Upadacitinib Demonstrates Consistent Long-Term Safety Profile in Rheumatoid Arthritis, Psoriatic Arthritis, and Ankylosing Spondylitis

Hand Rheumatoid Arthritis
Hand Rheumatoid Arthritis
In an abstract presented at ACR Convergence 2021, researchers described the long-term safety profile of upadacitinib in rheumatoid arthritis, psoriatic arthritis, and ankylosing spondylitis.

The following article is a part of conference coverage from the American College of Rheumatology (ACR) Convergence 2021, being held virtually from November 3 to 10, 2021. The team at Rheumatology Advisor will be reporting on the latest news and research conducted by leading experts in rheumatology. Check back for more from the ACR Convergence 2021.


Upadacitinib demonstrated a consistent long-term safety profile among patients with rheumatoid arthritis (RA), psoriatic arthritis (PsA), and ankylosing spondylitis (AS), according to study results presented at the American College of Rheumatology (ACR) Convergence 2021, held virtually from November 5 to 9, 2021.

The objective of the current study was to assess the long-term safety of upadacitinib among patients with PsA, RA, and AS.

Safety data from the SELECT clinical program were collected for RA (6 trials), PsA (2 trials), and AS (1 trial). Treatment-emergent adverse events, defined as adverse events on or after the first dose and 30 days or fewer after the last dose for upadacitinib and methotrexate, or 70 days or fewer for adalimumab, were reported as exposure-adjusted adverse event rates.

A total of 4278 patients – 3209 with RA, 907 with PsA, and 182 with AS – who received at least 1 dose of upadacitinib 15 mg were included in the study. Discontinuation due to adverse events were similar across the upadacitinib, adalimumab, and methotrexate groups and patient populations.

Pneumonia was the most common serious infection and serious adverse event among patients with RA and PsA and it was the main adverse event leading to discontinuation of upadacitinib among patients with RA. Psoriatic arthropathy and headache was the most common adverse event leading to discontinuation of treatment among those with PsA and AS, respectively.

Although there was no difference in the risk for serious infection and opportunistic infection between treatment groups and across RA, PsA, and AS populations, herpes zoster was more common with upadacitinib compared with adalimumab or methotrexate, showing similar rates of the viral infection among patients with RA, PsA, and AS.
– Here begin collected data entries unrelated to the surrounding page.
(** * confeitaria: the dual-backend storage layer

    A shallow embedding of the persistence code of the order-entry page
    ([Home]) and of the delivery dashboard ([DeliveriesDashboard]): the
    IndexedDB helpers, the localStorage fallback, the [storage] adapter that
    chooses between them, the start-up migration, and the cross-tab
    notification sent after a write.

    JavaScript effects are made explicit: every function of the source that
    touches the browser is a computation over a [World] (localStorage, the
    [cakeDB] database, the messages posted on the [cake_sync] channel, the
    React state of the two pages) that either completes normally or throws.
    An [await] is the bind of that monad; a rejected promise is a throw.

    Around the storage layer the file also embeds its callers and the pure
    helpers of the two pages: the dashboard's handlers and channel listener
    ([Deliveries], [Listeners]), the button handlers of the order-entry page
    ([HomePage]), the telephone mask [formatPhone], and the dashboard's
    calendar ([Calendar]: [ymd], month navigation, the month grid). *)

From Stdlib Require Import ZArith DecimalString.
From stdpp Require Import base strings list gmap fin_maps.

Open Scope string_scope.
Open Scope list_scope.

(** ** Record kinds *)

(** JS numbers are payload to the storage layer: they are stored and read
    back, never computed on.  The constants of the source are integers; the
    only test the handlers make on a number is a price's sign. *)
Definition number := Z.

Record Flavor := mkFlavor {
  Flavor_name : string;
  Flavor_pricePerKg : number;
}.

Record Client := mkClient {
  Client_id : string;
  Client_name : string;
  Client_phone : string;
}.

Inductive OrderStatus := pending | confirmed | delivered | canceled.
Inductive OrderType := ready | custom.

(** [?:] fields are options: [None] is [undefined]. *)
Record Order := mkOrder {
  Order_id : string;
  Order_type : OrderType;
  Order_sizeKg : number;
  Order_flavorName : string;
  Order_doughColor : string;
  Order_price : number;
  Order_clientId : option string;
  Order_clientName : option string;
  Order_clientPhone : option string;
  Order_deliveryDate : option string;
  Order_status : OrderStatus;
  Order_createdAt : string;
  Order_notes : option string;
  Order_decorated : option bool;
  Order_decoratedSurcharge : option number;
}.
(* ===================================================================== *)
(** * The notions the properties are stated with                         *)
(* ===================================================================== *)

Section Notions.
Context {host : Host}.

(** The value a payload item must be to pass the guard
    [typeof payload !== "object" || payload === null]. *)
Definition is_object (payload : JsValue) : bool :=
  String.eqb (typeof payload) "object" && negb (is_null payload).

(** Two heaps hold the same payload item when the item's object has the same
    fields in both and so has the object of its [payload] field. *)
Definition same_payload (payload : JsValue) (h1 h2 : Heap) : Prop :=
  match payload with
  | JObject l =>
      fields_at h1 l = fields_at h2 l
      /\ forall l', fields_at h1 l !! "payload" = Some (JObject l') ->
                    fields_at h1 l' = fields_at h2 l'
  | _ => True
  end.

(** Exactly one of [color] and [theme] is set. *)
Definition exactly_one_of_color_and_theme (item : ChartItem) : Prop :=
  (is_Some (color item) /\ theme item = None)
  \/ (color item = None /\ is_Some (theme item)).

(** Both [color] and [theme] are set. *)
Definition both_color_and_theme (item : ChartItem) : Prop :=
  is_Some (color item) /\ is_Some (theme item).


(** The custom property of one entry. *)
Definition custom_property (key c : string) : string :=
  "  --color-" +:+ key +:+ ": " +:+ c +:+ ";".

End Notions.

(* ===================================================================== *)
(** * Concrete configs and heaps                                         *)
(* ===================================================================== *)

Section Data.
#[local] Existing Instance IntegerHost.

Definition desktop : ChartItem :=
  {| label := Some ("Desktop" : string); icon := None; color := Some "red"; theme := None |}.

Definition mobile : ChartItem :=
  {| label := Some ("Mobile" : string); icon := None; color := None;
     theme := Some {| light := "#fff"; dark := "#000" |} |}.

(** An entry with a label and nothing else. *)
Definition bare : ChartItem :=
  {| label := Some ("Other" : string); icon := None; color := None; theme := None |}.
Rates of nonmelanoma skin cancer was numerically higher with upadacitinib than methotrexate or adalimumab in patients with RA and PsA; however, rates of other malignancies, major adverse cardiovascular events, and venous thromboembolic events were similar across all treatment groups. Mortality was not higher than expected in the general populations.

“No new safety risks were identified with long-term treatment in RA, PsA, or AS. [Upadacitinib] 15 mg demonstrated a consistent safety profile across RA, PsA, and AS populations in the SELECT clinical program,” the researchers concluded.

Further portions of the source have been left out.